WHAT TO DO –
Present each line of the entries below that holds the word "embedding".
#### INFORMATION PROVIDED ####
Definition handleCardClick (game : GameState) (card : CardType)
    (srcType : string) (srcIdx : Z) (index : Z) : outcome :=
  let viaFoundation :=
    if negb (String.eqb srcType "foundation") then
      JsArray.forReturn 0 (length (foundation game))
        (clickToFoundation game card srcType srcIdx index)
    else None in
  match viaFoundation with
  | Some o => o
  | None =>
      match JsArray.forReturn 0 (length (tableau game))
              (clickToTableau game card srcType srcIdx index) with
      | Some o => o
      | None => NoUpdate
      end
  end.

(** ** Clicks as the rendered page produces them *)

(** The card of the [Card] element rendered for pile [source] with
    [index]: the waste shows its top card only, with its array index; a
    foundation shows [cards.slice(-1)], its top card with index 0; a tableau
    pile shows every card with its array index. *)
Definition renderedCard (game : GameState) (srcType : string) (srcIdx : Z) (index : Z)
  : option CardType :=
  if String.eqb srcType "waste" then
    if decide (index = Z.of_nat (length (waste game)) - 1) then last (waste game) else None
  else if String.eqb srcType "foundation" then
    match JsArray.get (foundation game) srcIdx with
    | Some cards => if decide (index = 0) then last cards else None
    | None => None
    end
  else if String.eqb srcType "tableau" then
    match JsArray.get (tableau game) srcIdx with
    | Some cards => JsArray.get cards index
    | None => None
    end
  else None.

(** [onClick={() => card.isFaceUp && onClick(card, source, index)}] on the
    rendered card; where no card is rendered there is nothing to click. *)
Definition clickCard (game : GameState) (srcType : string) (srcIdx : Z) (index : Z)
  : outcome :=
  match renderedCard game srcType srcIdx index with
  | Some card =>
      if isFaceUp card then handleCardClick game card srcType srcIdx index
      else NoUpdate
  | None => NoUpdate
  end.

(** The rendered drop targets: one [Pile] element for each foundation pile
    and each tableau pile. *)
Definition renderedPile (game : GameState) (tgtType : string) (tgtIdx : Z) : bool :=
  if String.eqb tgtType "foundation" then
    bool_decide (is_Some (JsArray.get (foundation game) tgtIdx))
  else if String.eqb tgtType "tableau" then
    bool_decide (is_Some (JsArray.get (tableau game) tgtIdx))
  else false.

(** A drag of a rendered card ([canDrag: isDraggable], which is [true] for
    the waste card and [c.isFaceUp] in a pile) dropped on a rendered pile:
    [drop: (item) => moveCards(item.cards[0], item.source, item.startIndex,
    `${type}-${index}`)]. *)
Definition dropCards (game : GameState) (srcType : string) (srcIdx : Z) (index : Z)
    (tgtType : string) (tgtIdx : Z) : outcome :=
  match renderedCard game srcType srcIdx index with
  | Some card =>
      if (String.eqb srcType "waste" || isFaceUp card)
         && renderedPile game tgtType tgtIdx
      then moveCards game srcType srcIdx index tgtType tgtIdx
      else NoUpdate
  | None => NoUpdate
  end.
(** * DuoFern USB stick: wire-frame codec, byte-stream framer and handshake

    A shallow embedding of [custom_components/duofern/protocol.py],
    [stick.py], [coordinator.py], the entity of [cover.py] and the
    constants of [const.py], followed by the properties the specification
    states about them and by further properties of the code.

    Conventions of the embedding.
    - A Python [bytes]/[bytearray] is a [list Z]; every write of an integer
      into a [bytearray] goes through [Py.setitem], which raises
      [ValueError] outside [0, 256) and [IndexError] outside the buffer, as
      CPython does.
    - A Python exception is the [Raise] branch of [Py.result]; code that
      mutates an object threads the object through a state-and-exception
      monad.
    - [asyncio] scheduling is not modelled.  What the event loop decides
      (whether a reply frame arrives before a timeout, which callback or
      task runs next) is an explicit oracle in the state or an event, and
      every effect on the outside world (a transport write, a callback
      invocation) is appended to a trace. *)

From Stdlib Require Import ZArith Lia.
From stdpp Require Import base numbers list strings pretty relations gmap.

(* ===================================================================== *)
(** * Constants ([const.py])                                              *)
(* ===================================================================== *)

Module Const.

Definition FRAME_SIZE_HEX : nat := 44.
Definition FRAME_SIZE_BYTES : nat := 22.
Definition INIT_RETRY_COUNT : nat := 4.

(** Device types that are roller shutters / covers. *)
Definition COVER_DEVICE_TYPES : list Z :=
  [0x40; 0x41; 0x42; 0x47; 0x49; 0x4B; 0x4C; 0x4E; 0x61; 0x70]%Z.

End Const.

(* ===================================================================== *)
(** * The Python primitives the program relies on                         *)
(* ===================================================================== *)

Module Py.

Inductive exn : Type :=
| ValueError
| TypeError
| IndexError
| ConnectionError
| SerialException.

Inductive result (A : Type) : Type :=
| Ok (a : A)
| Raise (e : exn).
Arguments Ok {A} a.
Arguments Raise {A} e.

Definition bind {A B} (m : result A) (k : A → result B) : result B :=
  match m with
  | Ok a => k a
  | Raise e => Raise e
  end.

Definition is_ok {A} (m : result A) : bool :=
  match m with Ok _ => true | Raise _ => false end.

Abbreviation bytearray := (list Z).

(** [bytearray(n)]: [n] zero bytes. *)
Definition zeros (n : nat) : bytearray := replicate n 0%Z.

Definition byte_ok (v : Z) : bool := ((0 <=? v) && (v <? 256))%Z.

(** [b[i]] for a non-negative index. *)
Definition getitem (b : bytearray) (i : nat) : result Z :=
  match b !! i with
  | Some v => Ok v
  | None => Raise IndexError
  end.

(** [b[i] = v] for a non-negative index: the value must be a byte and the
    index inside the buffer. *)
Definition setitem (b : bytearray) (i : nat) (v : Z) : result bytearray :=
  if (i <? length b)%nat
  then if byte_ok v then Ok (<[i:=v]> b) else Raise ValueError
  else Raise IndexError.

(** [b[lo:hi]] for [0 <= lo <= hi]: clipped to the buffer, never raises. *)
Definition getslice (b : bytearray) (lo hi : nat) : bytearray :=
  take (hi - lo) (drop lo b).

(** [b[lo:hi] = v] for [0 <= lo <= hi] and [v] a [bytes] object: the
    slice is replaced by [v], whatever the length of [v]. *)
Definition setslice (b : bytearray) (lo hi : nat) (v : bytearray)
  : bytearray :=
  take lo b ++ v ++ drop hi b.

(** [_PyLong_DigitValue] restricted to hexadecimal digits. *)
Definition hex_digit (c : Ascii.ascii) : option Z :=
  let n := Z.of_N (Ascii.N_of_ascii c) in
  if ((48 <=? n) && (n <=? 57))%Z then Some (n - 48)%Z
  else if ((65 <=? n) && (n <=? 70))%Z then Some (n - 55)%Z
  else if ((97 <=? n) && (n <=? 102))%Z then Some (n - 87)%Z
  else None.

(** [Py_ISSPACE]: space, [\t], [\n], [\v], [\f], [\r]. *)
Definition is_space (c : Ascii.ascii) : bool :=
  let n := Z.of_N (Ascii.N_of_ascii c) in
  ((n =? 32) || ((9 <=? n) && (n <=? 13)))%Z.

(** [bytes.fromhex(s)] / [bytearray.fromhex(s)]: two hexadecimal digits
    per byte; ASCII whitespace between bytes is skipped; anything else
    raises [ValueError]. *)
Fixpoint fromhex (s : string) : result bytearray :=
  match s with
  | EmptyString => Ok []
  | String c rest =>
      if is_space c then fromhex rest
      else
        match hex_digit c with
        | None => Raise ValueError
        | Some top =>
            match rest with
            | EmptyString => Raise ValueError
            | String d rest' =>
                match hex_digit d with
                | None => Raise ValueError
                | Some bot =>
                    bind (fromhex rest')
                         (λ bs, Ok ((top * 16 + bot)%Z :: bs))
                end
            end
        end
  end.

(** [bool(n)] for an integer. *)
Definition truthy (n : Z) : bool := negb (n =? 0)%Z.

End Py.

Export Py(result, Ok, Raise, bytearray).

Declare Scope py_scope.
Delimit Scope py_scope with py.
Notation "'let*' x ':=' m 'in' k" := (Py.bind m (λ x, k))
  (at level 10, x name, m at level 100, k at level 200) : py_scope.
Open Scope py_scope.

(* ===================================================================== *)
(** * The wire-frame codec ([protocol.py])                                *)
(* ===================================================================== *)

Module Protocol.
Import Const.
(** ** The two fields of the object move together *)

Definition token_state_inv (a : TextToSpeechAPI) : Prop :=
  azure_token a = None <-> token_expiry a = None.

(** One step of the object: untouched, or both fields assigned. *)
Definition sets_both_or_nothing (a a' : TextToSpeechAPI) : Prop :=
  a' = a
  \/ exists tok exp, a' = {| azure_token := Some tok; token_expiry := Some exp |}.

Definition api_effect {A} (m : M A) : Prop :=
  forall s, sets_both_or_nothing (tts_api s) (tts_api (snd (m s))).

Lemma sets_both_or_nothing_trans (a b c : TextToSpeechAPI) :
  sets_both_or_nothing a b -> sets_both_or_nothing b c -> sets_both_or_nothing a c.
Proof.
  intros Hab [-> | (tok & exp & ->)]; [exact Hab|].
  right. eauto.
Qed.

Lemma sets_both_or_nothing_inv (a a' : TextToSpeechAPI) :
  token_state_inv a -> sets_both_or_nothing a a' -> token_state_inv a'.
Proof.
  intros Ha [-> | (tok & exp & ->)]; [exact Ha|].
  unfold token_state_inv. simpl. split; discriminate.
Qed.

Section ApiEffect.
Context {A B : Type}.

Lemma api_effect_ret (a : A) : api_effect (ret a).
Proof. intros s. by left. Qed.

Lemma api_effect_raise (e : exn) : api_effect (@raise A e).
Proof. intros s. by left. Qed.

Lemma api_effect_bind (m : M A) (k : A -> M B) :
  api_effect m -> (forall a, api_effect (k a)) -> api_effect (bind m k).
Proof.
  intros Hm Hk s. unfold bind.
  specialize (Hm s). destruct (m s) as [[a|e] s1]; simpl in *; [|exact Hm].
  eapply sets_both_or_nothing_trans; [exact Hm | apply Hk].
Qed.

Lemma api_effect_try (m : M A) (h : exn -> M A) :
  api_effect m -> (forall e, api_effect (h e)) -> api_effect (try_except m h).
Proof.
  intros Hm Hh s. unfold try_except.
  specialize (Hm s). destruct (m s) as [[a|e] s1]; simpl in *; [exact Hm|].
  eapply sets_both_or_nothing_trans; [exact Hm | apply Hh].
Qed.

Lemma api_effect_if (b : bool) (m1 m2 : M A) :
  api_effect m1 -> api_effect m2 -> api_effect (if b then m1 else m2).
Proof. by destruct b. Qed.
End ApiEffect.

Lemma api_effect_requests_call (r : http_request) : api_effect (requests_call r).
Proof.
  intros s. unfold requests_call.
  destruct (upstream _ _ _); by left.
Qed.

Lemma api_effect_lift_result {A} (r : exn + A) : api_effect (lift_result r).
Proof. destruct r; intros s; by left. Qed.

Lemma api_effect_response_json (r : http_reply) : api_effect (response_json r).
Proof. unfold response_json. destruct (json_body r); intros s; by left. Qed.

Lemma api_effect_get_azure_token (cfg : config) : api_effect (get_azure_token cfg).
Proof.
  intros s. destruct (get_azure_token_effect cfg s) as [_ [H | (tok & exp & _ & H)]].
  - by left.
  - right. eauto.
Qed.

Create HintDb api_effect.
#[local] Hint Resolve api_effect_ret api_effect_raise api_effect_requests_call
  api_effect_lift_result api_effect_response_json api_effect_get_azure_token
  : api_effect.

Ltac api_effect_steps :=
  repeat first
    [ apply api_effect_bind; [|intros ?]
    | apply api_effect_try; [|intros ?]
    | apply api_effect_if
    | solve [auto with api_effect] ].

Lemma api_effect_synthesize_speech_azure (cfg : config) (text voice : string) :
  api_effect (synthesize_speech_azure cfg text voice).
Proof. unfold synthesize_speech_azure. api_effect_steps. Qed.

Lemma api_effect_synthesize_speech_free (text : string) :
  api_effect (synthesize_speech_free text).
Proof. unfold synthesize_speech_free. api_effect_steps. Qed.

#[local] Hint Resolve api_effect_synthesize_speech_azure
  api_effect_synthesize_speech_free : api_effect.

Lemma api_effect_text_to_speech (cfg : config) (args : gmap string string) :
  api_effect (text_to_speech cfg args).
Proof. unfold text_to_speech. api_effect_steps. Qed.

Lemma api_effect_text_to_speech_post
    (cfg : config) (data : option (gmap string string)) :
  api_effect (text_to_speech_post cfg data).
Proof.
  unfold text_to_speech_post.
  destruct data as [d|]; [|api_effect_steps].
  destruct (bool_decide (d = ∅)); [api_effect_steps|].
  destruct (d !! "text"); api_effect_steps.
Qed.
####
#### INFORMATION PROVIDED ####
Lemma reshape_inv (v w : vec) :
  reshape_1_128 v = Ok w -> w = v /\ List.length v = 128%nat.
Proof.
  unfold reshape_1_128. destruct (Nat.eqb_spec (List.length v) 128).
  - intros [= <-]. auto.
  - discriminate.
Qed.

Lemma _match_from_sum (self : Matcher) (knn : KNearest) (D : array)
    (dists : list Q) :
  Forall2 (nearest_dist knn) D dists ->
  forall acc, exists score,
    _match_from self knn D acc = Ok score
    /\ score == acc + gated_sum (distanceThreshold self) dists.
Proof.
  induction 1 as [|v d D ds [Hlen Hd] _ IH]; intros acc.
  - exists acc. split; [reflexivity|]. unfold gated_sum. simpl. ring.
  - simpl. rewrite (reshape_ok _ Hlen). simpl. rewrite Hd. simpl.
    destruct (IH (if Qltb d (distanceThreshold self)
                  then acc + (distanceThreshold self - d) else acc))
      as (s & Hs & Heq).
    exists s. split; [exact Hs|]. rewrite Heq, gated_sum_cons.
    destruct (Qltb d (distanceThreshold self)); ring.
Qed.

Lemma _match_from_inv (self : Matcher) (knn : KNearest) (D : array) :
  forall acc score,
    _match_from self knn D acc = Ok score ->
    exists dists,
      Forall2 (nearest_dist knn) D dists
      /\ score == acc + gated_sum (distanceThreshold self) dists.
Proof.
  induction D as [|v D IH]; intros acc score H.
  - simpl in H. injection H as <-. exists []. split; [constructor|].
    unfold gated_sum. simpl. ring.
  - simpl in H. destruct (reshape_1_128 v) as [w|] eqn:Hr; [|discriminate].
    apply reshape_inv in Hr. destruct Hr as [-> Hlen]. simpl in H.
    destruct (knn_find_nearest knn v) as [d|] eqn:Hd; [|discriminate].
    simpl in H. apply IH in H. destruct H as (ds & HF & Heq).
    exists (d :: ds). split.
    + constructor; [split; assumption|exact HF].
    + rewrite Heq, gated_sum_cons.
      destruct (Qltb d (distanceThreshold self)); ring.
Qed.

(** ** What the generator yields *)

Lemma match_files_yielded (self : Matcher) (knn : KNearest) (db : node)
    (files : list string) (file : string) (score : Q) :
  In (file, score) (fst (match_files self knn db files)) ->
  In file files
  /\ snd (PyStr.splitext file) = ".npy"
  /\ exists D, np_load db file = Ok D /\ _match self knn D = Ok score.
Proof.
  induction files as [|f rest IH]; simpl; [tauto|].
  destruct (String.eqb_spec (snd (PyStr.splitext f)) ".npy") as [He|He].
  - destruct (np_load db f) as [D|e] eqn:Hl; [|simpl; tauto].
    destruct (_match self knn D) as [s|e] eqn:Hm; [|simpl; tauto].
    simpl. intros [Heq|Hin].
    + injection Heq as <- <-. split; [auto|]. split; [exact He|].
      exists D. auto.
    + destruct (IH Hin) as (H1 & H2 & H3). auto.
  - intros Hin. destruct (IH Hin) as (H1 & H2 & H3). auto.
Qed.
####
SOLUTION TO THIS PROBLEM –
    A shallow embedding of [custom_components/duofern/protocol.py],
    Conventions of the embedding.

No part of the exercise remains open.